WORK ITEM
From the line containing "split; [|by rewrite" to the final line of the material below, copy each line exactly, including both endpoints, and leave out all other lines.

^^^^^^^^

(* ===== verification/Hooks.v ===== *)
(** * Hooks: [src/vendor/rmqtt/src/hook.rs] and [register_auth_hooks] of [src/src/api.rs]

    Plugins and the application register handlers for the events of a
    connection. A handler is registered for a type of event with a priority and
    a random id, is inactive until its register is started, and is called with
    the result of the handlers before it; it says whether the ones after it are
    to be called. The handlers of a type are kept in a [BTreeMap], a list
    sorted by priority and id here, and called from its end.

    The sections hold the registry over arbitrary handlers, the questions the
    session asks it, and the application's registration. The theorems say which
    handlers an event reaches, and that with the application's handlers
    registered the session gets exactly the decisions of [Api]. *)

From Stdlib Require Import Ascii OrdersEx.
From stdpp Require Import sorting.
From S2P Require Import Prelude Strs Topic Types Acl Store Config Db Vault Api Access Auth.
Local Open Scope string_scope.
Local Open Scope list_scope.
Local Open Scope Z_scope.

(** ** Types of events *)

Module Ty.
Inductive t : Set :=
| BeforeStartup
| SessionCreated | SessionTerminated | SessionSubscribed | SessionUnsubscribed
| ClientAuthenticate | ClientConnect | ClientConnack | ClientConnected | ClientDisconnected
| ClientSubscribe | ClientUnsubscribe | ClientSubscribeCheckAcl | ClientKeepalive
| MessagePublishCheckAcl | MessagePublish | MessageDelivered | MessageAcked | MessageDropped
| MessageExpiryCheck | MessageNonsubscribed
| OfflineMessage | OfflineInflightMessages
| GrpcMessageReceived.

Definition names : list (string * t) :=
  [ ("before_startup", BeforeStartup);
    ("session_created", SessionCreated); ("session_terminated", SessionTerminated);
    ("session_subscribed", SessionSubscribed); ("session_unsubscribed", SessionUnsubscribed);
    ("client_authenticate", ClientAuthenticate); ("client_connect", ClientConnect);
    ("client_connack", ClientConnack); ("client_connected", ClientConnected);
    ("client_disconnected", ClientDisconnected); ("client_subscribe", ClientSubscribe);
    ("client_unsubscribe", ClientUnsubscribe);
    ("client_subscribe_check_acl", ClientSubscribeCheckAcl); ("client_keepalive", ClientKeepalive);
    ("message_publish_check_acl", MessagePublishCheckAcl); ("message_publish", MessagePublish);
    ("message_delivered", MessageDelivered); ("message_acked", MessageAcked);
    ("message_dropped", MessageDropped); ("message_expiry_check", MessageExpiryCheck);
    ("message_nonsubscribed", MessageNonsubscribed);
    ("offline_message", OfflineMessage); ("offline_inflight_messages", OfflineInflightMessages);
    ("grpc_message_received", GrpcMessageReceived) ].

(** [From<&str>]; [None]: [unreachable!]. *)
Definition from (s : string) : option t :=
  snd <$> List.find (fun n => bool_decide (fst n = s)) names.
End Ty.

#[export] Instance Ty_eq_dec : EqDecision Ty.t.
Proof. solve_decision. Defined.

#[export] Program Instance Ty_countable : Countable Ty.t :=
  inj_countable (fun t => position (fun n => bool_decide (snd n = t)) Ty.names)
    (fun i => i ≫= fun i => snd <$> Ty.names !! i) _.
Next Obligation. by intros []. Qed.

(** ** The BTreeMap of a type's handlers *)

(** A [u32]: it is only compared. *)
Definition Priority : Set := Z.
Definition HandlerId : Set := string.
#[export] Typeclasses Transparent Priority HandlerId.

Abbreviation Key := (Priority * HandlerId)%type.

(** The order of pairs: priority first, then the id. *)
Definition key_compare (a b : Key) : comparison :=
  match fst a ?= fst b with
  | Eq => String.compare (snd a) (snd b)
  | c => c
  end.

Definition key_lt (a b : Key) : Prop := key_compare a b = Lt.

(** [BTreeMap::insert], on the sorted list of its entries. *)
Fixpoint bt_insert {A} (k : Key) (a : A) (l : list (Key * A)) : list (Key * A) :=
  match l with
  | [] => [(k, a)]
  | (k', a') :: l' =>
      match key_compare k k' with
      | Lt => (k, a) :: l
      | Eq => (k, a) :: l'
      | Gt => (k', a') :: bt_insert k a l'
      end
  end.

Definition bt_get {A} (k : Key) (l : list (Key * A)) : option A :=
  snd <$> List.find (fun e => bool_decide (fst e = k)) l.

(** [get_mut] and a change of the entry. *)
Definition bt_adjust {A} (k : Key) (f : A -> A) (l : list (Key * A)) : list (Key * A) :=
  map (fun e => if decide (fst e = k) then (fst e, f (snd e)) else e) l.

(** ** Connection acknowledgements *)

Inductive ConnectAckReason : Type :=
| V3ConnectionAccepted | V3BadUserNameOrPassword | V3NotAuthorized | V3Other (code : Z)
| V5Success | V5BadUserNameOrPassword | V5NotAuthorized | V5Other (code : Z).

Definition ack_success (r : ConnectAckReason) : bool :=
  match r with V3ConnectionAccepted | V5Success => true | _ => false end.

(** ** The registry *)

Section hooks.
(** The session, the reasons of its end, requests to unsubscribe, windows of
    unacknowledged messages, user properties and gRPC messages are data the
    registry only passes on. *)
Context {Session Reason Unsubscribe Inflight UserProperties GrpcType GrpcMessage GrpcReply : Type}.
(** A handler, and the state of the broker it works on. *)
Context {H S : Type}.
(** A message that is forwarded goes to the other sessions exactly once, and
    then to the store when it has an id and a time to live. *)
Lemma inner_forwards_does from p available expiry :
  does (inner_forwards from p available expiry) (fun res n =>
    hands_on from p n
    /\ (f_retain build = false ->
          res = Ok tt /\ omap forwarded n = [(from, p)]
          /\ omap stored n = if f_msgstore build && available && isSome expiry then [(from, p)] else [])).
Proof.
  unfold inner_forwards.
  eapply does_bind with (P := fun i n => n = [] /\ isSome i = f_msgstore build && available).
  { destruct (f_msgstore build && available); [|by effects_step].
    eapply does_bind; [apply (does_ask _ (fun _ n => n = [])); done|]. cbv beta. intros i n ->. by effects_step. }
  cbv beta. intros i n [-> Hi].
  eapply does_try; [apply set_retain_hands_on| |]; cbv beta.
  { intros e n (H1 & H2 & H3 & H4). split; [done|]. intros Hf. by specialize (H4 Hf). }
  intros _ n1 (H1 & H2 & H3 & _). cbn [app].
  eapply does_bind; [apply (does_perform _ _ (fun _ n => n = [EForward from p])); done|].
  cbv beta. intros res n2 ->.
  eapply does_bind with (P := fun _ n => silent n /\ omap stored n = []).
  { destruct res as [[c|]|errs]; [by effects_step| |].
    - eapply does_bind; [apply (does_perform _ _ (fun _ n => n = [ENonsubscribed from])); done|].
      cbv beta. intros _ n ->. by effects_step.
    - eapply does_bind with (P := fun _ n => silent n /\ omap stored n = []).
      + induction errs as [|[[[to f] q] why] errs IH]; cbn [drop_all]; [by effects_step|].
        eapply does_bind; [apply (does_perform _ _ (fun _ n => n = [EDrop (Some to) f q why])); done|].
        cbv beta. intros _ n ->. eapply does_mono; [apply IH|]. cbv beta. intros _ n' [A B].
        split; [by apply (silent_app [_]) | done].
      + cbv beta. intros _ n [Hs Hn]. effects_step. by rewrite app_nil_r. }
  cbv beta. intros cids n3 [H3a H3b].
  assert (hands_on from p (n1 ++ [EForward from p] ++ n3)) as Hall.
  { rewrite app_assoc. apply hands_on_app; [|done]. destruct H1 as [A1 A2 A3].
    split; rewrite omap_app_list, ?A3, ?H2; cbn; [apply Forall_app; split; [done | by repeat constructor] | lia | done]. }
  assert (omap forwarded (n1 ++ [EForward from p] ++ n3) = [(from, p)]) as Hfw.
  { destruct H3a as (_ & B & _). by rewrite !omap_app_list, H2, B. }
  assert (omap stored (n1 ++ [EForward from p] ++ n3) = []) as Hst by (by rewrite !omap_app_list, H3, H3b).
  assert (forall x, n1 ++ [EForward from p] ++ n3 ++ x = (n1 ++ [EForward from p] ++ n3) ++ x) as Happ
    by (intros x; by rewrite <- !app_assoc).
  rewrite <- Hi. destruct i as [i|], expiry as [e|]; cbn [isSome is_none negb andb].
  2-4: effects_step; by rewrite Happ, app_nil_r.
  eapply does_bind; [apply (does_perform _ _ (fun _ n => n = [EStore i from p e cids])); done|].
  cbv beta. intros _ n4 ->. effects_step. rewrite Happ. cbn [app] in *.
  split; [|by rewrite !omap_app_list in *; rewrite Hfw, Hst].
  destruct Hall as [A1 A2 A3]. split; rewrite omap_app_list; cbn.
  - apply Forall_app. split; [done | by repeat constructor].
  - by rewrite app_nil_r.
  - by rewrite app_nil_r.
Qed.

^^^^^^^^

TASK ANSWER
  split; [|by rewrite !omap_app_list in *; rewrite Hfw, Hst].
  destruct Hall as [A1 A2 A3]. split; rewrite omap_app_list; cbn.
  - apply Forall_app. split; [done | by repeat constructor].
  - by rewrite app_nil_r.
  - by rewrite app_nil_r.
Qed.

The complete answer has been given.